→ **Material supplied**
Lemma opener_free_step pre gap i r0 :
  opener_free pre -> clear cdata_open gap (cdata_open ++ r0) ->
  opener_free (pre ++ gap ++ placeholder i).
Proof.
  intros Hpre Hgap r. apply clear_app; [apply Hpre|]. apply clear_app.
  - destruct (placeholder_head i) as [t ->]. simpl app.
    apply (clear_context _ _ (cdata_open ++ r0)); [|done].
    by apply not_elem_of_literal.
  - apply (clear_head _ "<"%char); [done | apply placeholder_no_lt].
Qed.

(** When no section text occurs again later, the loop puts one token in the
    place of each section and touches nothing else. *)
Lemma extract_loop_exact s segs tail :
  cdata_scan s segs tail -> no_repeat segs tail ->
  forall i pos pre secs, opener_free pre ->
  extract_loop i (matches_of pos segs) secs (pre ++ s)
  = (secs ++ section_table i (map snd segs),
     pre ++ rebuild (fun k _ => placeholder k) i segs tail).
Proof.
  induction 1 as [tail Hn|gap body rest segs tail Hg Hb Hs IH];
    intros Hrep i pos pre secs Hpre.
  - simpl. by rewrite app_nil_r.
  - destruct Hrep as [Hocc Hrep]. cbn [matches_of extract_loop group0 map snd
      section_table rebuild].
    rewrite <- (cdata_scan_text _ _ _ Hs 0) in Hocc.
    assert (Hrw : replace (cdata_open ++ body ++ cdata_close) (placeholder i)
              (pre ++ gap ++ cdata_open ++ body ++ cdata_close ++ rest)
            = (pre ++ gap ++ placeholder i) ++ rest).
    { replace (pre ++ gap ++ cdata_open ++ body ++ cdata_close ++ rest)
        with ((pre ++ gap) ++ (cdata_open ++ body ++ cdata_close) ++ rest)
        by (by rewrite <- !app_assoc).
      rewrite replace_once; [by rewrite <- !app_assoc|done| |done].
      apply clear_longer, clear_app; [apply Hpre|].
      by rewrite <- !app_assoc. }
    rewrite Hrw, (IH Hrep); [|by apply (opener_free_step _ _ _ (body ++ cdata_close ++ rest))].
    by rewrite <- !app_assoc.
Qed.

Lemma extract_exact s segs tail :
  cdata_scan s segs tail -> no_repeat segs tail ->
  extract s = (section_table 0 (map snd segs),
               rebuild (fun k _ => placeholder k) 0 segs tail).
Proof.
  intros Hs Hrep. unfold extract. rewrite (finditer_spec _ _ _ Hs).
  apply (extract_loop_exact _ _ _ Hs Hrep 0 0 [] []), opener_free_nil.
Qed.

(** *** The tokens among other text *)

Lemma placeholder_word i :
  placeholder i = "__" ++ sentinel_word ++ "_" ++ of_nat i ++ "__".
Proof. done. Qed.

Lemma placeholder_occurs_word i : occurs sentinel_word (placeholder i).
Proof. rewrite placeholder_word. by exists ("__" : str), ("_" ++ of_nat i ++ "__"). Qed.

Lemma word_free_no_placeholder x i : word_free x -> ~ occurs (placeholder i) x.
Proof. intros Hx H. apply Hx. by apply (occurs_trans _ _ _ (placeholder_occurs_word i)). Qed.

Lemma word_no_pair : ~ occurs "__" sentinel_word.
Proof. by apply contains_false. Qed.

(** The word does not reach from a word-free text into what follows. *)
Lemma word_stays x r :
  token_or_end r -> sentinel_word `prefix_of` (x ++ r) -> sentinel_word `prefix_of` x.
Proof.
  intros [->|(j & r' & ->)] H.
  - by rewrite app_nil_r in H.
  - rewrite placeholder_word in H.
    apply (prefix_cut_pair _ _ "_"%char "_"%char) in H; [done|apply word_no_pair|done].
Qed.

Lemma digits_delimited d1 d2 r1 r2 :
  Forall is_digit d1 -> Forall is_digit d2 ->
  d1 ++ "_"%char :: r1 = d2 ++ "_"%char :: r2 -> d1 = d2.
Proof.
  intros H1. revert d2. induction H1 as [|c d1 Hc _ IH]; intros d2 H2 Heq.
  - destruct H2 as [|c d2 Hc _]; [done|]. injection Heq as <- _.
    unfold is_digit in Hc. vm_compute in Hc. lia.
  - destruct H2 as [|c' d2 Hc' H2]; simpl in Heq.
    + injection Heq as -> _. unfold is_digit in Hc. vm_compute in Hc. lia.
    + injection Heq as -> Heq. f_equal. by apply IH.
Qed.

(** A token matches at the start of a token only if it is that token. *)
Lemma placeholder_prefix_inj i j r :
  placeholder i `prefix_of` (placeholder j ++ r) -> i = j.
Proof.
  intros [k Hk]. rewrite !placeholder_word in Hk.
  repeat rewrite <- app_assoc in Hk. do 3 apply app_inv_head in Hk.
  apply of_nat_inj. symmetry.
  by apply (digits_delimited _ _ ("_" ++ r) ("_" ++ k)); [apply of_nat_digits..|].
Qed.

(** A token matches nowhere inside a word-free text that a token, or
    nothing, follows. *)
Lemma gap_clear i x r :
  word_free x -> token_or_end r -> clear (placeholder i) x r.
Proof.
  intros Hx Hr y z -> Hz Hp. rewrite placeholder_word in Hp.
  destruct z as [|c1 [|c2 z]]; [done| |].
  - simpl in Hp. apply prefix_cons_inv_2 in Hp.
    destruct Hr as [->|(j & r' & ->)]; [by apply prefix_nil_not in Hp|].
    rewrite placeholder_word in Hp. simpl in Hp. apply prefix_cons_inv_2 in Hp.
    by apply prefix_cons_inv_1 in Hp.
  - simpl in Hp. do 2 apply prefix_cons_inv_2 in Hp.
    change ("C"%char :: _) with (sentinel_word ++ "_" ++ of_nat i ++ "__") in Hp.
    apply prefix_app_l, word_stays in Hp; [|done].
    apply Hx. apply occurs_suffix. apply prefix_occurs in Hp.
    by apply (occurs_suffix _ [c1; c2]).
Qed.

→ **Your objective**
Copy each line of the listing that contains "destruct".

→ **Solution**
  - destruct (placeholder_head i) as [t ->]. simpl app.
  - destruct Hrep as [Hocc Hrep]. cbn [matches_of extract_loop group0 map snd
  - destruct H2 as [|c d2 Hc _]; [done|]. injection Heq as <- _.
  - destruct H2 as [|c' d2 Hc' H2]; simpl in Heq.
  destruct z as [|c1 [|c2 z]]; [done| |].
    destruct Hr as [->|(j & r' & ->)]; [by apply prefix_nil_not in Hp|].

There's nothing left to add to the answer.